Problem: When you output the entries, begin with the first line and end with the line containing "wal-index of the", keeping each line exactly as it is.

[Source records]
(* ===== verification/WalRecover.v ===== *)
(** * Write-ahead log: recovery

    What the file of a log is, apart from the machine that wrote it: frames with a
    chain of checksums over words of one byte order. [walEncodeFrame] writes such
    frames, [walDecodeFrame] accepts nothing else, and [walIndexRecover] builds the
    wal-index of the frames that are there up to the last commit. *)
From S2P Require Import Prelude Words Varint VarintProofs WalIndex WalLog WalFile.
From stdpp Require Import gmap.
Local Open Scope Z_scope.

(** ** The format *)

(** The checksum of the bytes [a], of words with the most significant byte first
    if [be]. *)
Definition word (be : bool) (l : list Z) : Z := if be then be_word l else le_word l.

Fixpoint cksum (be : bool) (a : list Z) (s : Z * Z) : Z * Z :=
  match a with
  | b0 :: b1 :: b2 :: b3 :: b4 :: b5 :: b6 :: b7 :: a =>
    let s1 := u32 (fst s + u32 (word be [b0; b1; b2; b3] + snd s)) in
    let s2 := u32 (snd s + u32 (word be [b4; b5; b6; b7] + s1)) in
    cksum be a (s1, s2)
  | _ => s
  end.

(** A frame: the page number, the size of the database for a commit and 0 for
    other frames, and the page. *)
Record log_frame := mkFrame { f_pgno : Z; f_size : Z; f_data : list Z }.

Definition valid_frame (sz : Z) (f : log_frame) : Prop :=
  0 < f_pgno f < 2 ^ 32 ∧ uint 32 (f_size f) ∧ Z.of_nat (length (f_data f)) = sz ∧ bytes_ok (f_data f).

(** The checksum up to and including a frame. *)
Definition frame_cksum (be : bool) (s : Z * Z) (f : log_frame) : Z * Z :=
  cksum be (f_data f) (cksum be (be_bytes 4 (f_pgno f) ++ be_bytes 4 (f_size f)) s).

Definition frame_header (be : bool) (salt : list Z) (s : Z * Z) (f : log_frame) : list Z :=
  be_bytes 4 (f_pgno f) ++ be_bytes 4 (f_size f) ++ salt ++
  be_bytes 4 (fst (frame_cksum be s f)) ++ be_bytes 4 (snd (frame_cksum be s f)).

Definition frame_bytes (be : bool) (salt : list Z) (s : Z * Z) (f : log_frame) : list Z :=
  frame_header be salt s f ++ f_data f.

Fixpoint frames_bytes (be : bool) (salt : list Z) (s : Z * Z) (fs : list log_frame) : list Z :=
  match fs with
  | [] => []
  | f :: fs => frame_bytes be salt s f ++ frames_bytes be salt (frame_cksum be s f) fs
  end.

(** The header of the file without and with its checksum. *)
Definition file_header0 (be : bool) (sz nCkpt : Z) (salt : list Z) : list Z :=
  be_bytes 4 (Z.lor WAL_MAGIC (Z.b2z be)) ++ be_bytes 4 WAL_MAX_VERSION ++ be_bytes 4 sz ++ be_bytes 4 nCkpt ++ salt.
Definition header_cksum (be : bool) (sz nCkpt : Z) (salt : list Z) : Z * Z := cksum be (file_header0 be sz nCkpt salt) (0, 0).
Definition file_header (be : bool) (sz nCkpt : Z) (salt : list Z) : list Z :=
  let s := header_cksum be sz nCkpt salt in file_header0 be sz nCkpt salt ++ be_bytes 4 (fst s) ++ be_bytes 4 (snd s).

Definition log_bytes (be : bool) (sz nCkpt : Z) (salt : list Z) (fs : list log_frame) : list Z :=
  file_header be sz nCkpt salt ++ frames_bytes be salt (header_cksum be sz nCkpt salt) fs.

(** The bytes [rest] do not start with a valid frame. *)
Definition no_frame (be : bool) (salt : list Z) (s : Z * Z) (sz : Z) (rest : list Z) : Prop :=
  ∀ f rest', valid_frame sz f → rest ≠ frame_bytes be salt s f ++ rest'.

(** The number of frames up to the last commit among [fs], the size of the
    database and the checksum there; [i] frames come before [fs]. *)
Fixpoint committed (be : bool) (s : Z * Z) (i : Z) (fs : list log_frame) (c : Z * Z * (Z * Z)) : Z * Z * (Z * Z) :=
  match fs with
  | [] => c
  | f :: fs =>
    let s := frame_cksum be s f in
    committed be s (i + 1) fs (if f_size f =? 0 then c else (i + 1, f_size f, s))
  end.

Section format.
Implicit Types (be : bool) (salt a : list Z) (s : Z * Z) (f : log_frame) (fs : list log_frame) (sz : Z).

Lemma uint_pair_cksum be a s : uint 32 (fst s) → uint 32 (snd s) → uint 32 (fst (cksum be a s)) ∧ uint 32 (snd (cksum be a s)).
Proof.
  revert s. induction a as [a IH] using (induction_ltof1 _ (@length Z)). unfold ltof in IH. intros s H1 H2.
  do 8 (destruct a as [|? a]; [done|]). cbn [cksum]. apply IH; [cbn; lia|apply wrap_uint; lia..].
Qed.

Lemma frame_cksum_uint be s f : uint 32 (fst s) → uint 32 (snd s) → uint 32 (fst (frame_cksum be s f)) ∧ uint 32 (snd (frame_cksum be s f)).
Proof. intros H1 H2. destruct (uint_pair_cksum be (be_bytes 4 (f_pgno f) ++ be_bytes 4 (f_size f)) s) as [? ?]; [done..|]. by apply uint_pair_cksum. Qed.

Lemma header_cksum_uint be sz nCkpt salt : uint 32 (fst (header_cksum be sz nCkpt salt)) ∧ uint 32 (snd (header_cksum be sz nCkpt salt)).
Proof. apply uint_pair_cksum; apply uint_0; lia. Qed.

Lemma length_frame_header be salt s f : length salt = 8%nat → length (frame_header be salt s f) = 24%nat.
Proof. intros Hs. unfold frame_header. rewrite !length_app, !length_be_bytes, Hs. done. Qed.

Written answer:
(* ===== verification/WalRecover.v ===== *)
(** * Write-ahead log: recovery

    What the file of a log is, apart from the machine that wrote it: frames with a
    chain of checksums over words of one byte order. [walEncodeFrame] writes such
    frames, [walDecodeFrame] accepts nothing else, and [walIndexRecover] builds the
    wal-index of the frames that are there up to the last commit. *)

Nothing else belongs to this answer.